> _ACTIVITY_
Read the lines below, and copy any that contain the string "raised".

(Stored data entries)

● ● ● ● ●

(** * formenc: decoding form values into Go structs

    A shallow embedding of [encoding/form/encoding.go] (package [form] of
    Masterminds/formenc) and the properties of its decode engine.

    Go strings are byte sequences and are modelled by [string]; the reflective
    view of the destination ([reflect.Value]) is modelled by explicit data; the
    mutation of the destination is modelled by state passing; a run-time panic
    is an outcome of its own.  Log and print statements are left out. *)

From Stdlib Require Import ZArith Ascii String List Lia Bool.
From stdpp Require Import base option list strings gmap.

Local Open Scope string_scope.
Local Open Scope Z_scope.

(** ** The parts of Go's [strings] package the decoder uses *)

Module strings.

(** [strings.Split(s, sep)] for a one-byte separator: a string with [n]
    separators is cut into [n+1] parts, so the result is never empty. *)
Fixpoint Split (s : string) (sep : ascii) : list string :=
  match s with
  | EmptyString => [EmptyString]
  | String c s' =>
      if Ascii.eqb c sep then EmptyString :: Split s' sep
      else match Split s' sep with
           | p :: ps => String c p :: ps
           | [] => [String c EmptyString]
           end
  end.
(** * album_arrange.py: catalog store, dedup and ordering, sequencing, split

    A shallow embedding of [src/album_arrange.py].  Python dictionaries that
    are only read and written by key ([database], the "hash" and "index"
    sections, [accept_map], [live_map]) are finite maps; the dictionaries
    that [seperate_database] iterates over are association lists in
    insertion order.  The body of [import_assets] mutates its dictionaries in
    place and may raise, so it lives in a state-and-exception monad whose
    state survives a raise.  The run is followed over catalog files that
    are missing, unreadable or JSON objects; [CatalogFile] has
    [get_database] over every JSON document.  The times of a file made by
    [shutil.copy] come from a clock that the statements are general in. *)

From Stdlib Require Import ZArith String Ascii DecimalString Sorting.Sorted
  Sorting.Permutation.
From Stdlib Require DecimalN.
From stdpp Require Import gmap strings list fin_maps sorting.

Local Open Scope Z_scope.

(** ** Python primitives used by the script *)

Module Py.

(** [str(n)] for an [int]. *)
Definition str (z : Z) : string := NilZero.string_of_int (Z.to_int z).

Fixpoint zeros (n : nat) : string :=
  match n with
  | O => EmptyString
  | S n' => String "0"%char (zeros n')
  end.

(** ['%0<w>d' % z]: the sign, then zeros, then the digits, at least [w]
    characters in all. *)
Definition percent_0d (w : nat) (z : Z) : string :=
  let digits := NilZero.string_of_uint (N.to_uint (Z.abs_N z)) in
  if z <? 0
  then String "-"%char (zeros (w - 1 - String.length digits) +:+ digits)
  else zeros (w - String.length digits) +:+ digits.

Fixpoint rfind_from (c : ascii) (s : string) (i last : Z) : Z :=
  match s with
  | EmptyString => last
  | String a s' => rfind_from c s' (i + 1) (if Ascii.eqb a c then i else last)
  end.

(** [s.rfind(c)] for a one-character [c]: the last index of [c], or [-1]. *)
Definition rfind (s : string) (c : ascii) : Z := rfind_from c s 0 (-1).

Definition len (s : string) : Z := Z.of_nat (String.length s).

(** A slice bound as Python clips it: negative bounds count from the end. *)
Definition clip (s : string) (k : Z) : nat :=
  Z.to_nat (if k <? 0 then Z.max 0 (len s + k) else Z.min k (len s)).

(** [s[:k]] *)
Definition slice_to (s : string) (k : Z) : string :=
  String.substring 0 (clip s k) s.

(** [s[k:]] *)
Definition slice_from (s : string) (k : Z) : string :=
  String.substring (clip s k) (String.length s - clip s k) s.

(** [a > b] on [str]: lexicographic on characters.  A [string] holds the
    characters of the Python string; for UTF-8 text the order of the bytes
    is the order of the code points. *)
Definition str_gt (a b : string) : bool :=
  match String.compare a b with Gt => true | _ => false end.

(** [os.path.join(a, b)] on POSIX. *)
Definition path_join (a b : string) : string :=
  match b with
  | String "/"%char _ => b
  | _ =>
    if String.eqb a EmptyString then b
    else if String.eqb (slice_from a (len a - 1)) "/" then a +:+ b
    else a +:+ "/" +:+ b
  end.

Record struct_time := StructTime { tm_year : Z; tm_mon : Z; tm_mday : Z }.

(** [time.strftime('%Y-%m-%d', t)] *)
Definition strftime_Ymd (t : struct_time) : string :=
  percent_0d 4 (tm_year t) +:+ "-" +:+ percent_0d 2 (tm_mon t) +:+ "-"
  +:+ percent_0d 2 (tm_mday t).

Inductive exn :=
| TypeError
| KeyError
| AssertionError
| FileNotFoundError
| JSONDecodeError.

Inductive result (A : Type) := Ok (a : A) | Raise (e : exn).
Arguments Ok {A} a.
Arguments Raise {A} e.

End Py.

Import Py.

(** ** Data model *)

Definition DATABASE_FIELD_NAME_INDEX : string := "index".
Definition DATABASE_FIELD_NAME_HASH : string := "hash".

(** What [os.stat], [os.path.getmtime] (through [time.localtime]) and the
    MD5 of the first [hash_size] bytes give for one regular file.
    [st_birthtime] is a number of seconds; only its order is used. *)
Record file_stat := FileStat {
  st_birthtime : Z;
  st_mtime : struct_time;
  md5_hexdigest : string
}.

(** A catalog in memory: the two sections, always present once loaded. *)
Record catalog := Catalog {
  hash : gmap string string;
  index : gmap string Z
}.

(** The catalog files the run is followed over: at
    [project_path/<name>/database.json] there is a file that [open] or
    [json.load] fails on, or a JSON object whose "hash" and "index" members
    may be absent and are, when present, an object of strings and an object
    of integers.  These are the files the script writes and the ones the
    bare [except] answers for.  A file that parses to any other JSON value
    is not among them; [CatalogFile] below follows [get_database] over every
    JSON document, where such a file makes it raise. *)
Inductive stored :=
| Unreadable
| Document (h : option (gmap string string)) (i : option (gmap string Z)).

(** The tuple [(timestamp, mtime, digest, target_location)]. *)
Record item := Item {
  timestamp : Z;
  mtime : struct_time;
  digest : string;
  target_location : string
}.

Inductive fs_op :=
| Copy (src dst : string)
| Move (src dst : string).

(** Lines printed on standard output. *)
Inductive line :=
| PrintDup (digest path : string)
| PrintPlaced (digest src dst : string)
| PrintDatabase (name : string).

Record ArgumentOptions := Options {
  work_path : string;
  project_name : string;
  with_copy : bool;
  with_date : bool
}.

(** Everything [import_assets] reads or mutates.  [files] are the regular
    files by path and [disk] the stored catalogs by year name; directories
    are not modelled.  [allocated] is a history variable that the script
    does not have: it records, oldest first, every read of a counter at
    [sequence = index_map.get(label)] as (catalog name, label, sequence). *)
Record run_state := RunState {
  database : gmap string catalog;
  increment_list : list item;
  accept_map : gmap string string;
  live_map : gmap string (Z * Z);
  files : gmap string file_stat;
  disk : gmap string stored;
  ops : list fs_op;
  stdout : list line;
  allocated : list (string * string * Z)
}.

Definition init_state (fs : gmap string file_stat) (d : gmap string stored)
  : run_state :=
  RunState ∅ [] ∅ ∅ fs d [] [] [].

(** In-place updates of one component. *)
Definition set_database (f : gmap string catalog → gmap string catalog)
  (s : run_state) : run_state :=
  RunState (f (database s)) (increment_list s) (accept_map s) (live_map s)
    (files s) (disk s) (ops s) (stdout s) (allocated s).
Definition set_increment_list (f : list item → list item) (s : run_state)
  : run_state :=
  RunState (database s) (f (increment_list s)) (accept_map s) (live_map s)
    (files s) (disk s) (ops s) (stdout s) (allocated s).
Definition set_accept_map (f : gmap string string → gmap string string)
  (s : run_state) : run_state :=
  RunState (database s) (increment_list s) (f (accept_map s)) (live_map s)
    (files s) (disk s) (ops s) (stdout s) (allocated s).
Definition set_live_map (f : gmap string (Z * Z) → gmap string (Z * Z))
  (s : run_state) : run_state :=
  RunState (database s) (increment_list s) (accept_map s) (f (live_map s))
    (files s) (disk s) (ops s) (stdout s) (allocated s).
Definition set_files (f : gmap string file_stat → gmap string file_stat)
  (s : run_state) : run_state :=
  RunState (database s) (increment_list s) (accept_map s) (live_map s)
    (f (files s)) (disk s) (ops s) (stdout s) (allocated s).
Definition set_disk (f : gmap string stored → gmap string stored)
  (s : run_state) : run_state :=
  RunState (database s) (increment_list s) (accept_map s) (live_map s)
    (files s) (f (disk s)) (ops s) (stdout s) (allocated s).
Definition log_op (o : fs_op) (s : run_state) : run_state :=
  RunState (database s) (increment_list s) (accept_map s) (live_map s)
    (files s) (disk s) (ops s ++ [o]) (stdout s) (allocated s).
Definition print (l : line) (s : run_state) : run_state :=
  RunState (database s) (increment_list s) (accept_map s) (live_map s)
    (files s) (disk s) (ops s) (stdout s ++ [l]) (allocated s).
Definition log_allocated (a : string * string * Z) (s : run_state)
  : run_state :=
  RunState (database s) (increment_list s) (accept_map s) (live_map s)
    (files s) (disk s) (ops s) (stdout s) (allocated s ++ [a]).
Definition status (robot_name : option string) : M Response :=
  self <- get_mgr ;;
  match robot_name with
  | None => status_all (dict_keys (robots self)) []
  | Some rn =>
      match dict_get (robots self) rn with
      | None => ret (mkResponse (Some DataEmpty) false "")
      | Some st =>
          match state st with
          | None => ret (mkResponse (Some DataEmpty) false "")
          | Some _ =>
              d <- get_robot_state st rn ;;
              ret (mkResponse (Some (DataRobot d)) true "")
          end
      end
  end.

(** ** GET /open-rmf/rmf_demos_fm/action_paths/ *)



(** ** The /gps messages and State.gps_to_xy *)

(** The object [json.loads] yields for a /gps message: a robot id and a
    geodetic position, each possibly missing. *)
Record GpsMessage : Type := mkGpsMessage {
  robot_id : option string;
  lat : option float;
  lon : option float
}.

Definition set_gps_pos (r : State) (v : float * float) : State :=
  mkState (state r) (destination r) (last_path_request r)
          (last_completed_request r) (perform_action_mode r) v.

(** [o['key']] for a field that may be missing. *)
Definition field {V} (o : option V) : M V :=
  match o with
  | Some v => ret v
  | None => raise KeyError
  end.

(** [try: c except KeyError: h] *)
Definition try_except_KeyError (c h : M unit) : M unit :=
  fun w =>
    match c w with
    | (Raise KeyError, w') => h w'
    | r => r
    end.

Section Gps.

(** [Transformer.from_crs('EPSG:4326', 'EPSG:3414').transform] of
    pyproj, and the text of a [KeyError] raised for a key. *)
Variable svy_transform : float -> float -> float * float.
Variable KeyError_text : string -> string.

(** [State.gps_to_xy] on the record stored under [rn]. *)
Definition gps_to_xy (rn : string) (gps_json : GpsMessage) : M unit :=
  la <- field (lat gps_json) ;;
  lo <- field (lon gps_json) ;;
  let svy21_xy := svy_transform la lo in
  modify_robot rn
    (fun r => set_gps_pos r (snd svy21_xy, snd (gps_pos r))) ;;;
  modify_robot rn
    (fun r => set_gps_pos r (fst (gps_pos r), fst svy21_xy)).

(** The key whose lookup fails first in the handler, if any. *)
Definition missing_key (self : FleetManager) (robot : GpsMessage)
  : option string :=
  match robot_id robot with
  | None => Some "robot_id"
  | Some robot_name =>
      if negb (dict_mem (robots self) robot_name) then Some robot_name
      else match lat robot, lon robot with
           | None, _ => Some "lat"
           | Some _, None => Some "lon"
           | Some _, Some _ => None
           end
  end.

(** The handler registered on /gps, applied to the decoded message. *)
Definition gps_message (robot : GpsMessage) : M unit :=
  self <- get_mgr ;;
  try_except_KeyError
    (robot_name <- field (robot_id robot) ;;
     _ <- getitem (robots self) robot_name ;;
     gps_to_xy robot_name robot)
    (emit (log_info
             ("Malformed GPS Message!: "
              ++ match missing_key self robot with
                 | Some k => KeyError_text k
                 | None => ""
                 end))).

End Gps.

(** ** Running a handler *)

Definition world0 (fm : FleetManager) : World := mkWorld fm [].

Definition result {A} (c : M A) (w : World) : outcome A := fst (c w).
Definition after {A} (c : M A) (w : World) : World := snd (c w).
Definition robot_of (w : World) (rname : string) : option State :=
  dict_get (robots (mgr w)) rname.

(** * Vocabulary of the properties *)

(** ** A sample fleet for the closed examples *)

Module Sample.

Definition F (z : Z) : float := PyFloat.of_Z z.

Definition limits : Limits := mkLimits (F 1) (F 1).

Definition config : Config :=
  mkConfig "tinyRobot" ["tinyRobot1"; "tinyRobot2"] None None None
           limits limits.

Definition fm0 : FleetManager :=
  mkFleetManager false "tinyRobot" false false
    (PyFloat.zero, PyFloat.zero)
    [("tinyRobot1", State_new); ("tinyRobot2", State_new)]
    [] None (mkVehicleTraits limits limits).

Definition loc (a b c : Z) : Location :=
  mkLocation (mkTime 0 0) (F a) (F b) (F c) false PyFloat.zero
             (Some "L1") 0.

(** A report of [rn] at [l] with correlation id [tid] and mode [m]. *)
Definition report (rn tid : string) (m : mode_t) (l : Location)
  : RobotState :=
  mkRobotState rn "" tid 0 (mkRobotMode m 0 "") (F 1) l [].

(** A navigate body with target [(a, b, c)] on level L1. *)
Definition goal (a b c : Z) : Request :=
  mkRequest (Some "L1") None None
            (Some [("x", F a); ("y", F b); ("yaw", F c)]) None None.

Definition noon : Time := mkTime 100 0.

(** The record stored under [rn], or a fresh one. *)
Definition record (w : World) (rn : string) : State :=
  match robot_of w rn with Some r => r | None => State_new end.

(** The last command recorded for [rn], or an empty request. *)
Definition command (w : World) (rn : string) : PathRequest :=
  match last_path_request (record w rn) with
  | Some req => req
  | None => mkPathRequest "" "" [] ""
  end.

(** The destination recorded for [rn], or a default location. *)
Definition target (w : World) (rn : string) : Location :=
  match destination (record w rn) with
  | Some l => l
  | None => Location_new
  end.

(** The fleet after tinyRobot1 sent its first report from (1, 2). *)
Definition w_reported : World :=
  after (robot_state_cb (report "tinyRobot1" "" MODE_IDLE (loc 1 2 0)))
        (world0 fm0).

(** ... and was then sent to (4, 6) under correlation id 5. *)
Definition w_commanded : World :=
  after (navigate "tinyRobot1" 5 (goal 4 6 0) noon) w_reported.

End Sample.

(** ** Reports *)

(** The check of [robot_state_cb] that lets a report through. *)
Definition accepted (r : State) (msg : RobotState) : bool :=
  negb (negb (is_expected_task_id r (task_id msg))
        && negb (truthy (perform_action_mode r))).

(** The number a string of decimal digits denotes. *)
Fixpoint digits_value_from (s : string) (acc : Z) : Z :=
  match s with
  | EmptyString => acc
  | String c r => digits_value_from r (10 * acc + digit_val c)
  end.

Definition digits_value (s : string) : Z := digits_value_from s 0.

(** The completion test of [robot_state_cb]. *)
Definition completes (msg : RobotState) : bool :=
  (mode_eqb (mode (rs_mode msg)) MODE_IDLE
   || mode_eqb (mode (rs_mode msg)) MODE_CHARGING)
  && (Z.of_nat (List.length (path msg)) =? 0)
  && str_truthy (task_id msg)
  && isdigit (task_id msg).

(** [o != n] for an optional integer [o]. *)
Definition differs (o : option Z) (n : Z) : bool :=
  match o with Some m => negb (m =? n) | None => true end.

(** ** Dispatching and reading *)

(** [disp] as a function of its arguments alone. *)
Definition disp_value (A B : float * float) : outcome float :=
  match PyFloat.pow2 (PyFloat.sub (fst A) (fst B)) with
  | Raise e => Raise e
  | Return dx =>
      match PyFloat.pow2 (PyFloat.sub (snd A) (snd B)) with
      | Raise e => Raise e
      | Return dy => PyFloat.sqrt (PyFloat.add dx dy)
      end
  end.

(** Either the handler stops early (an exception or the unsuccessful
    response) and the world is untouched, or it publishes one path
    request with the caller's correlation id and records it, with its
    last way point as destination, in the robot's record. *)
Definition dispatched (w : World) (rn : string) (cmd : Z)
    (o : outcome Response) (w' : World) : Prop :=
  (w' = w /\ forall resp, o = Return resp -> success resp = false) \/
  (exists r req loc dat,
      robot_of w rn = Some r /\
      pr_task_id req = py_str cmd /\
      o = Return (mkResponse dat true "") /\
      mgr w' = set_robots (mgr w)
                 (dict_set (robots (mgr w)) rn
                    (mkState (state r) (Some loc) (Some req)
                             (last_completed_request r)
                             (perform_action_mode r) (gps_pos r))) /\
      exists line,
        effects w' = (effects w ++ path_pub req
                        :: (if debug (mgr w) then [print line] else []))%list).

(** The outcome of [arrival_estimate], which reads its arguments only. *)
Definition arrival_outcome (self : FleetManager) (position : float * float)
    (angle : float) (dst : Location) (req : PathRequest) : outcome Arrival :=
  result (arrival_estimate self position angle dst req) (world0 self).

(** The position [get_robot_state] starts from. *)
Definition read_position (self : FleetManager) (robot : State)
    (s : RobotState) : float * float :=
  if gps self then gps_pos robot else (x (location s), y (location s)).

(** The [destination_arrival] entry computed by [get_robot_state]. *)
Definition read_arrival (self : FleetManager) (robot : State)
    (s : RobotState) : outcome (option Arrival) :=
  match destination robot, last_path_request robot with
  | Some dst, Some req =>
      match arrival_outcome self (read_position self robot s)
                            (yaw (location s)) dst req with
      | Return a => Return (Some a)
      | Raise e => Raise e
      end
  | _, _ => Return None
  end.

Definition read_data (self : FleetManager) (robot : State) (s : RobotState)
    (robot_name : string) (da : option Arrival) : RobotData :=
  mkRobotData robot_name (level_name (location s))
    (fst (read_position self robot s), snd (read_position self robot s),
     yaw (location s))
    (battery_percent s) da (last_completed_request robot)
    (is_replan_mode (mode (rs_mode s))).

(** What [get_robot_state] emits for a robot whose reported mode is
    action-completed. *)
Definition action_completed_effects (self : FleetManager)
    (robot_name : string) : list Effect :=
  [log_info ("Robot [" ++ robot_name ++ " completed performing its action");
   action_completed_pub (_make_mode_request self robot_name 0 MODE_IDLE "");
   mode_pub (_make_mode_request self robot_name 0 MODE_IDLE "")].

(** A resent path request or a printed line. *)
Definition resend_or_print (e : Effect) : bool :=
  match e with
  | path_pub _ | print _ => true
  | _ => false
  end.

(** Does the summary hold a parameter of a dock of fleet [fname]? *)
Definition has_own_dock (fname : string) (msg : DockSummary) : bool :=
  existsb (fun fleet =>
             String.eqb (dock_fleet_name fleet) fname
             && negb (Nat.eqb (List.length (params fleet)) 0))
          (docks_of msg).





(** ** Histories *)

(** What reaches the manager: a message on one of its two
    subscriptions, or a call of one of its HTTP handlers. *)
Inductive Event : Type :=
| Report (msg : RobotState)
| Docks (msg : DockSummary)
| GetStatus (robot_name : option string)
| Navigate (robot_name : string) (cmd_id : Z) (dest : Request) (now : Time)
| Stop (robot_name : string) (running_cmd_id stop_cmd_id : Z)
| StartActivity (robot_name : string) (cmd_id : Z) (request : Request)
| ToggleTeleop (robot_name : string) (md : Request)
| ToggleAttach (robot_name : string) (cmd_id : Z) (md : Request).

(** The world after the handler of [e] ran (to its end or to the
    exception it raised). *)
Definition step (w : World) (e : Event) : World :=
  match e with
  | Report m => after (robot_state_cb m) w
  | Docks m => after (dock_summary_cb m) w
  | GetStatus o => after (status o) w
  | Navigate n c d now => after (navigate n c d now) w
  | Stop n a b => after (stop n a b) w
  | StartActivity n c r => after (start_activity n c r) w
  | ToggleTeleop n m => after (toggle_teleop n m) w
  | ToggleAttach n c m => after (toggle_attach n c m) w
  end.

Definition run (es : list Event) (w : World) : World := fold_left step es w.

(** Does [e] send a path request to robot [rn]? *)
Definition commands (rn : string) (e : Event) : bool :=
  match e with
  | Navigate n _ _ _ | Stop n _ _ | StartActivity n _ _ => String.eqb n rn
  | _ => false
  end.

Definition never_commanded (rn : string) (es : list Event) : bool :=
  forallb (fun e => negb (commands rn e)) es.

(** No report of [rn] in [es] has mode waiting or adapter-error. *)
Definition quiet (rn : string) (es : list Event) : bool :=
  forallb (fun e =>
             match e with
             | Report m =>
                 negb (String.eqb (name m) rn
                       && is_replan_mode (mode (rs_mode m)))
             | _ => true
             end) es.

(** A report of [rn] satisfies [P]. *)
Definition respects (rn : string) (P : RobotState -> Prop) (e : Event)
  : Prop :=
  match e with
  | Report m => name m = rn -> P m
  | _ => True
  end.

(** The record of [rn], if any, has no destination and no last
    command, and its reported state satisfies [P]. *)
Definition untouched (rn : string) (P : RobotState -> Prop) (w : World)
  : Prop :=
  forall r, robot_of w rn = Some r ->
            destination r = None /\ last_path_request r = None /\
            forall s, state r = Some s -> P s.

(** ** Numerals and the arrival estimate *)

(** The number a big-endian decimal numeral denotes, continuing [acc]. *)
Fixpoint uint_value_from (d : Decimal.uint) (acc : Z) : Z :=
  match d with
  | Decimal.Nil => acc
  | Decimal.D0 d => uint_value_from d (10 * acc + 0)
  | Decimal.D1 d => uint_value_from d (10 * acc + 1)
  | Decimal.D2 d => uint_value_from d (10 * acc + 2)
  | Decimal.D3 d => uint_value_from d (10 * acc + 3)
  | Decimal.D4 d => uint_value_from d (10 * acc + 4)
  | Decimal.D5 d => uint_value_from d (10 * acc + 5)
  | Decimal.D6 d => uint_value_from d (10 * acc + 6)
  | Decimal.D7 d => uint_value_from d (10 * acc + 7)
  | Decimal.D8 d => uint_value_from d (10 * acc + 8)
  | Decimal.D9 d => uint_value_from d (10 * acc + 9)
  end.

(** A divisor that is neither zero nor NaN. *)
Definition usable_velocity (v : float) : bool :=
  negb (PyFloat.is_zero v) && negb (PyFloat.is_nan v).

(** The position the arrival estimate is computed from. *)
Definition arrival_position (self : FleetManager) (position : float * float)
  : float * float :=
  if gps self
  then (PyFloat.sub (fst position) (fst (offset self)),
        PyFloat.sub (snd position) (snd (offset self)))
  else position.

● ● ● ● ●

> _EXERCISE ANSWER_
    pyproj, and the text of a [KeyError] raised for a key. *)
    exception it raised). *)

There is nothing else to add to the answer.